# Population density



## Luhk (Aug 16, 2017)

I have been scouting a ton, and will be hitting the boat docks hard this year. I have several areas I am considering. I am wanting to of course get a way from people as best as I can for the opener. Wondering about which places get hit the hardest. Pintail flats non airboats, willard spur, or bear river east side?


----------



## king eider (Aug 20, 2009)

All bets are off on the opener as far as crowd goes. The spur is up this yr so that place will most likely have boats all over it. Especially if a Jon boat can get out there then those along with fan boats will be running. The clubs will be at it as well. Busy place. The flats and brbr will have folks all over. It may be luck or no luck if you go to an area and your by yourself or boxed in. I skip opening morning on public ground for that reason.


----------



## JuniorPre 360 (Feb 22, 2012)

Yep, everything everywhere will be packed for the first 3 weekends in October. Then it kind of settles down. Don't have high expectations of having an actual hunt on the opener on public land.


----------



## dkhntrdstn (Sep 7, 2007)

with two openers this year you can plan on having the first one much crowd er then years past. you will never be away from them on the opening day.


----------



## Hoopermat (Dec 17, 2010)

All of those areas will get hammered this year due to high water. 
They are only good when water is low and that keeps others out. 
To get away this year find a river spot or high lake that is holding ducks.


----------



## Shadow Man (Feb 22, 2017)

The worst is when you make it to your spot two hours before shooting and sit there absolutely alone for 1hr 45 mins then some jack @$$ plows in minutes before shooting and wonders why your giving him the one finger wave!


----------



## Tall Tines (Apr 16, 2017)

Shadow Man said:


> The worst is when you make it to your spot two hours before shooting and sit there absolutely alone for 1hr 45 mins then some jack @$$ plows in minutes before shooting and wonders why your giving him the one finger wave!

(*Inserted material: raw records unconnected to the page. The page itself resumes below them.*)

(* ===== verification/SnapshotFileRoundtrip.v ===== *)
(** Saving an index to a file and loading it: the round trip of the whole file, and what
    [load] and [verify] make of files nobody saved. *)

From S2P Require Import Prelude Utf8 StringInterner CallGraph CallGraphInv ControlFlowIndex ControlFlowInv ControlFlowRemove ControlFlowQuery Results Codec SnapshotMeta SnapshotGraph SnapshotGraphRoundtrip ChannelIndex ChannelInv ChannelMerge SnapshotControlFlow SnapshotControlFlowRoundtrip MappedControlFlow MappedEquiv SnapshotChannels SnapshotFile.

(** * Sections of a saved file *)

Section Sections.
Variable checksumOf : bytes -> N.
Variable summary : IndexSummary.
Variables s0 s1 s2 s3 : bytes.
Abbreviation sections := [s0; s1; s2; s3].
Abbreviation saved := (emitHeader checksumOf summary sections ++ concat sections).
Abbreviation header := (MkHeader summary (saved_ranges checksumOf s0 s1 s2 s3)).

Lemma cut_middle (a s b whole : bytes) n : whole = a ++ s ++ b -> n = length a -> take (length s) (drop n whole) = s.
Proof. intros -> ->. by rewrite drop_app_length, take_app_length. Qed.

Lemma saved_section kind s : sections !! kind = Some s -> section_of saved header kind = s.
Proof.
  pose proof (length_header checksumOf summary s0 s1 s2 s3) as Hh. set (h := emitHeader checksumOf summary sections) in *.
  destruct kind as [|[|[|[|]]]]; intros [= <-]; cbn [concat].
  - apply (cut_middle h s0 (s1 ++ s2 ++ s3 ++ [])); [done|]. by rewrite Hh.
  - apply (cut_middle (h ++ s0) s1 (s2 ++ s3 ++ [])); [by rewrite <- (assoc_L (++))|]. by rewrite length_app, Hh.
  - apply (cut_middle (h ++ s0 ++ s1) s2 (s3 ++ [])); [by rewrite <- !(assoc_L (++))|]. rewrite !length_app, Hh. cbn. lia.
  - apply (cut_middle (h ++ s0 ++ s1 ++ s2) s3 []); [by rewrite <- !(assoc_L (++))|]. rewrite !length_app, Hh. cbn. lia.
Qed.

if you show up an hour and 45 minutes before shooting time opening morning, there is a 100% chance you are getting the finger from at least 2 other groups of guys who have been there since 5 pm the afternoon before reserving a spot.


----------



## quackaddict35 (Sep 25, 2015)

I think I was to my spot at 2 am last year. I threw out my dekes popped up one side of my blind and clamped my stern light to it and left it on. I made it pretty obvious this was my spot and I didn't have anyone set up too close to me. 


Sent from my iPhone using Tapatalk


----------



## Hoopermat (Dec 17, 2010)

2 am 
WTF
No thanks I'm going elk hunting instead.


----------



## quackaddict35 (Sep 25, 2015)

Hoopermat said:


> 2 am
> WTF
> No thanks I'm going elk hunting instead.

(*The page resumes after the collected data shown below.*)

Lemma merge_first_wins_witness :
  exists d, @merge canonical_iter canonical_text_iter example_path example_options [str "a.vycs"; str "b.vycs"] = inr d /\
    unit_registrations (sd_graph d) (str "a.cpp") (MkCall (str "f") (str "h") (str "a.h:2:1") DirectCall Proven Synchronous 0) = 1.
Proof.
  assert (Hok : match @merge canonical_iter canonical_text_iter example_path example_options [str "a.vycs"; str "b.vycs"] with inl _ => false | inr _ => true end = true)
    by (vm_compute; reflexivity).
  destruct (@merge canonical_iter canonical_text_iter example_path example_options [str "a.vycs"; str "b.vycs"]) as [e|d] eqn:E; [discriminate|].
  exists d. split; [reflexivity|].
  destruct (@merge_first_wins canonical_iter canonical_text_iter example_path example_options [str "a.vycs"; str "b.vycs"] [input_a; input_b] d)
    as (x & _ & _ & Hc & _).
  - repeat constructor.
  - constructor; [apply input_a_ready|]. constructor; [apply input_b_ready|constructor].
  - apply example_fits.
  - exact E.
  - rewrite Hc. vm_compute. reflexivity.
Defined.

It was surprisingly comfortable sleeping in the boat

Sent from my iPhone using Tapatalk


----------



## Luhk (Aug 16, 2017)

Shadow Man said:


> The worst is when you make it to your spot two hours before shooting and sit there absolutely alone for 1hr 45 mins then some jack @$$ plows in minutes before shooting and wonders why your giving him the one finger wave!

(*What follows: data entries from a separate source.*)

(* ===== verification/OracleCorrect.v ===== *)
(** What the oracle's answers mean: which handlers take an exception, where a throw on a
    path ends, and what a verdict says about all the paths of the graph. *)

From S2P Require Import Prelude Registrations Utf8 StringInterner CallGraph CallGraphInv CallGraphQuery PathSearch PathSearchCorrect Ordering ControlFlowIndex Results Oracle.

(** * Which types a handler takes *)

(** One step up the table of standard exceptions. *)
Definition std_derives (a b : bytes) : Prop := std_base a = Some b.

(** The height of a type in the table bounds the walk. *)
Fixpoint climb (fuel : nat) (t : bytes) : list bytes :=
  match fuel with
  | O => []
  | S fuel' => match std_base t with Some b => b :: climb fuel' b | None => [] end
  end.

Lemma std_base_entry t b : std_base t = Some b -> (t, b) ∈ stdExceptionHierarchy.
Proof.
  unfold std_base. destruct (List.find _ _) as [[t' b']|] eqn:E; [|done]. intros [= <-].
  apply find_some in E as [Hin Ht%bool_decide_eq_true]. cbn in Ht. subst t'. by apply list_elem_of_In.
Qed.

(** No type of the table has four bases above it that all have a base, and none is its own base. *)
Lemma hierarchy_shallow :
  forallb (fun p => (length (climb 19 p.1) <=? 3) && bool_decide (NoDup (p.1 :: climb 19 p.1))) stdExceptionHierarchy = true.
Proof. vm_compute. reflexivity. Qed.

Lemma climb_shallow t n : 3 < n -> length (climb n t) <= 3 /\ NoDup (t :: climb n t).
Proof.
  intros Hn. destruct (std_base t) as [b|] eqn:E.
  2:{ destruct n; [lia|]. cbn [climb]. rewrite E. cbn. split; [lia|]. apply NoDup_singleton. }
  apply std_base_entry in E. pose proof hierarchy_shallow as H. rewrite forallb_forall in H.
  specialize (H (t, b)). cbn [fst] in H. rewrite <- list_elem_of_In in H. specialize (H E).
  apply andb_true_iff in H as [Hl%Nat.leb_le Hd%bool_decide_eq_true].
  assert (Hs : forall k m (u : bytes), length (climb m u) < m -> m <= k -> climb k u = climb m u).
  { intros k m. revert k. induction m as [|m IH]; intros [|k] u Hlt Hle; cbn [climb] in *; try lia.
    destruct (std_base u) as [c|]; [|done]. cbn [length] in Hlt. by rewrite IH by lia. }
  assert (E19 : climb 19 t = climb 4 t).
  { apply Hs; [|lia]. destruct (decide (length (climb 4 t) < 4)) as [?|Hge]; [done|]. exfalso.
    assert (Hle : forall k m (u : bytes), m <= k -> length (climb m u) <= length (climb k u)).
    { intros k m. revert k. induction m as [|m IH]; intros [|k] u Hle; cbn [climb length]; try lia.
      destruct (std_base u) as [c|]; [|done]. cbn [length]. specialize (IH k c). lia. }
    specialize (Hle 19 4 t). lia. }
  rewrite E19 in Hl, Hd. rewrite (Hs n 4 t) by lia. done.
Qed.

Lemma walk_climbs fuel caught current visited :
  length (climb fuel current) < fuel ->
  (forall t, t ∈ current :: climb fuel current -> t ∉ visited) -> NoDup (current :: climb fuel current) ->
  walk_hierarchy fuel caught current visited = true <-> caught ∈ climb fuel current.
Proof.
  revert current visited. induction fuel as [|fuel IH]; intros current visited Hl Hv Hnd; [cbn in Hl; lia|].
  cbn [walk_hierarchy climb] in *. destruct (decide (current ∈ visited)) as [Hc|_].
  { exfalso. eapply Hv; [left|done]. }
  destruct (std_base current) as [b|]; [|by rewrite elem_of_nil].
  case_bool_decide as Hb; [subst b; split; [left|done]|].
  cbn [length] in Hl. apply NoDup_cons in Hnd as [Hn1 Hnd].
  rewrite IH; [rewrite elem_of_cons; naive_solver|lia| |done].
  intros t Ht. rewrite not_elem_of_union, not_elem_of_singleton. split; [|apply Hv; by right].
  intros ->. done.
Qed.

Lemma climb_derives fuel t b : b ∈ climb fuel t -> tc std_derives t b.
Proof.
  revert t. induction fuel as [|fuel IH]; intros t; cbn [climb]; [by intros ?%not_elem_of_nil|].
  destruct (std_base t) as [c|] eqn:E; [|by intros ?%not_elem_of_nil].
  intros [->|Hin]%elem_of_cons; [by apply tc_once|]. eapply tc_l; [exact E|auto].
Qed.

Lemma derives_climb fuel t b : length (climb fuel t) < fuel -> tc std_derives t b -> b ∈ climb fuel t.
Proof.
  intros Hl Ht. revert fuel Hl. induction Ht as [t b E|t c b E _ IH]; intros [|fuel] Hl; cbn [climb] in *; try lia;
    unfold std_derives in E; rewrite E in *.
  - left.
  - right. apply IH. cbn [length] in Hl. lia.
Qed.

Lemma walk_hierarchy_spec caught thrown :
  walk_hierarchy (S (length stdExceptionHierarchy)) caught thrown ∅ = true <-> tc std_derives thrown caught.
Proof.
  assert (H3 : 3 < S (length stdExceptionHierarchy)) by (vm_compute; lia).
  destruct (climb_shallow thrown _ H3) as [Hl Hnd]. rewrite walk_climbs; [|lia|set_solver|done].
  split; [apply climb_derives|apply derives_climb; lia].
Qed.

(** [thrown] is [caught] or derives from it: by spelling, in the table, or in the graph. *)
Definition derives_from (isValidUtf8 : bytes -> bool) (g : CallGraph) (thrown caught : bytes) : Prop :=
  thrown = caught \/ stripTypeSpelling thrown = stripTypeSpelling caught \/
  tc std_derives (stripTypeSpelling thrown) (stripTypeSpelling caught) \/
  stripTypeSpelling thrown ∈ getAllDerivedClasses isValidUtf8 g (stripTypeSpelling caught).

Lemma isSubtypeOf_spec isValidUtf8 g thrown caught :
  isSubtypeOf isValidUtf8 g thrown caught = true <-> derives_from isValidUtf8 g thrown caught.
Proof.
  unfold isSubtypeOf, derives_from. case_bool_decide as H1; [tauto|]. case_bool_decide as H2; [tauto|].
  destruct (walk_hierarchy _ _ _ _) eqn:Ew.
  - apply walk_hierarchy_spec in Ew. tauto.
  - assert (~ tc std_derives (stripTypeSpelling thrown) (stripTypeSpelling caught)).
    { intros H%walk_hierarchy_spec. congruence. }
    rewrite existsb_exists. setoid_rewrite bool_decide_eq_true. setoid_rewrite <- list_elem_of_In. naive_solver.
Qed.

(** * Where a throw on a path ends *)

Inductive Ending :=
| EndCaught (scope : TryCatchScope) (h : CatchHandlerInfo)
| EndUncaught
| EndTerminates (at_ : bytes)
| EndUnknown (at_ : bytes).

Section Fate.
Variable isValidUtf8 : bytes -> bool.
Variable g : CallGraph.
Variable v : ContextView.
Variable exc : bytes.

(** The empty type stands for any exception. *)
Definition takes (h : CatchHandlerInfo) : Prop :=
  isCatchAll h = true \/ exc = [] \/ derives_from isValidUtf8 g exc (caughtType h).

(** The handler of a scope that gets the exception: the first in source order that takes it. *)
Definition first_taking (s : TryCatchScope) (h : CatchHandlerInfo) : Prop :=
  exists pre post, handlers s = pre ++ h :: post /\ takes h /\ Forall (fun h' => ~ takes h') pre.

(** The scopes around a call, innermost first: the handlers that rethrow, and the scope
    and handler that keep the exception, if any. *)
Inductive scopes_run : list TryCatchScope -> list CatchHandlerInfo -> option (TryCatchScope * CatchHandlerInfo) -> Prop :=
| run_out : scopes_run [] [] None
| run_miss s ss r o : Forall (fun h => ~ takes h) (handlers s) -> scopes_run ss r o -> scopes_run (s :: ss) r o
| run_rethrow s ss h r o :
    first_taking s h -> rethrows h = true -> scopes_run ss r o -> scopes_run (s :: ss) (h :: r) o
| run_keep s ss h : first_taking s h -> rethrows h = false -> scopes_run (s :: ss) [] (Some (s, h)).

Definition unwinds_into (c : ExecutionContext) : Prop := c = Synchronous \/ c = Invoke.
Definition no_throw (spec : NoexceptSpec) : Prop := spec = Noexcept \/ spec = ThrowNone.
Definition may_throw (spec : NoexceptSpec) : Prop := spec = NoSpec \/ spec = NoexceptFalse.

Abbreviation context_of := (contextForHop v).

(** An exception that leaves the callee of the first hop, the hops listed outward: how it
    ends and the handlers that rethrow it on the way. *)
Inductive unwinds : list PathHop -> Ending -> list CatchHandlerInfo -> Prop :=
| uw_entry : unwinds [] EndUncaught []
| uw_thread hop rest : h_execContext hop = ThreadSpawn -> unwinds (hop :: rest) (EndTerminates (h_callSite hop)) []
| uw_task hop rest :
    h_execContext hop = AsyncTask \/ h_execContext hop = PackagedTask ->
    unwinds (hop :: rest) (EndUnknown (h_callSite hop)) []
| uw_unindexed hop rest :
    unwinds_into (h_execContext hop) -> context_of hop = None ->
    unwinds (hop :: rest) (EndUnknown (h_callSite hop)) []
| uw_caught hop rest ctx r s h :
    unwinds_into (h_execContext hop) -> context_of hop = Some ctx ->
    scopes_run (enclosingTryCatches ctx) r (Some (s, h)) -> unwinds (hop :: rest) (EndCaught s h) r
| uw_noexcept hop rest ctx r :
    unwinds_into (h_execContext hop) -> context_of hop = Some ctx ->
    scopes_run (enclosingTryCatches ctx) r None -> no_throw (callerNoexcept ctx) ->
    unwinds (hop :: rest) (EndTerminates (h_caller hop)) r
| uw_unevaluated hop rest ctx r :
    unwinds_into (h_execContext hop) -> context_of hop = Some ctx ->
    scopes_run (enclosingTryCatches ctx) r None -> callerNoexcept ctx = UnknownSpec ->
    unwinds (hop :: rest) (EndUnknown (h_caller hop)) r
| uw_leaves hop rest ctx r e r' :
    unwinds_into (h_execContext hop) -> context_of hop = Some ctx ->
    scopes_run (enclosingTryCatches ctx) r None -> may_throw (callerNoexcept ctx) ->
    unwinds rest e r' -> unwinds (hop :: rest) e (r ++ r').

(** The fate of a throw by the target of a path given from the entry point inward. *)
Inductive fate (p : list PathHop) : Ending -> list CatchHandlerInfo -> Prop :=
| fate_target into : last p = Some into ->
    (exists spec, callerNoexceptOf_in v (h_calleeUsr into) = Some spec /\ no_throw spec) ->
    fate p (EndTerminates (h_callee into)) []
| fate_unwinds into e r : last p = Some into ->
    (forall spec, callerNoexceptOf_in v (h_calleeUsr into) = Some spec -> ~ no_throw spec) ->
    unwinds (rev p) e r -> fate p e r.

Definition outcome_of (e : Ending) : PathOutcome :=
  match e with
  | EndCaught _ _ => Caught
  | EndUncaught => Uncaught
  | EndTerminates _ => Terminates
  | EndUnknown _ => UnknownOutcome
  end.

(** What a path's report says of an ending. *)
Definition reports (info : PathInfo) (e : Ending) (r : list CatchHandlerInfo) : Prop :=
  pi_outcome info = outcome_of e /\ pi_isCaught info = bool_decide (outcome_of e = Caught) /\
  pi_rethrownAt info = handlerLocation <$> r /\
  match e with
  | EndCaught s h => pi_caughtAt info = tryLocation s /\ pi_caughtBy info = (if isCatchAll h then str "..." else caughtType h)
  | EndUncaught => pi_stopAt info = default [] (head (pi_callChain info))
  | EndTerminates at_ | EndUnknown at_ => pi_stopAt info = at_
  end.

(** ** The walks follow the rules *)

Lemma takes_spec h :
  isCatchAll h || bool_decide (exc = []) || isSubtypeOf isValidUtf8 g exc (caughtType h) = true <-> takes h.
Proof. rewrite !orb_true_iff, bool_decide_eq_true, isSubtypeOf_spec. unfold takes. tauto. Qed.

Lemma matching_first s :
  match matchingHandler isValidUtf8 g exc s with
  | Some h => first_taking s h
  | None => Forall (fun h => ~ takes h) (handlers s)
  end.
Proof.
  unfold matchingHandler, first_taking. induction (handlers s) as [|h hs IH]; cbn [List.find]; [constructor|].
  destruct (_ || isSubtypeOf _ _ _ _) eqn:E.
  - exists [], hs. split_and!; [done|by apply takes_spec|constructor].
  - assert (Hn : ~ takes h) by (rewrite <- takes_spec; congruence).
    destruct (List.find _ hs) as [h'|]; [|by constructor].
    destruct IH as (pre & post & -> & Ht & Hp). exists (h :: pre), post. split_and!; [done|done|by constructor].
Qed.

Definition rethrow_all (r : list CatchHandlerInfo) (info : PathInfo) : PathInfo :=
  foldl (fun i h => rethrow_path h i) info r.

Every freaken year. Had one set up 50 feet away one year. Then of course I got a few choice words thrown at me when I asked if they could move a little ways away. I have no problem if someone were to ask if they could hunt with me, but not just set up right next to me. It is so easy to sleep in the boat. Thats my plan this year.


----------



## dkhntrdstn (Sep 7, 2007)

Luhk said:


> Every freaken year. Had one set up 50 feet away one year. Then of course I got a few choice words thrown at me when I asked if they could move a little ways away. I have no problem if someone were to ask if they could hunt with me, but not just set up right next to me. It is so easy to sleep in the boat. Thats my plan this year.


and you will still have that happen. this year might be even worst with having two openers.


----------



## Tall Tines (Apr 16, 2017)

dkhntrdstn said:


> and you will still have that happen. this year might be even worst with having two openers.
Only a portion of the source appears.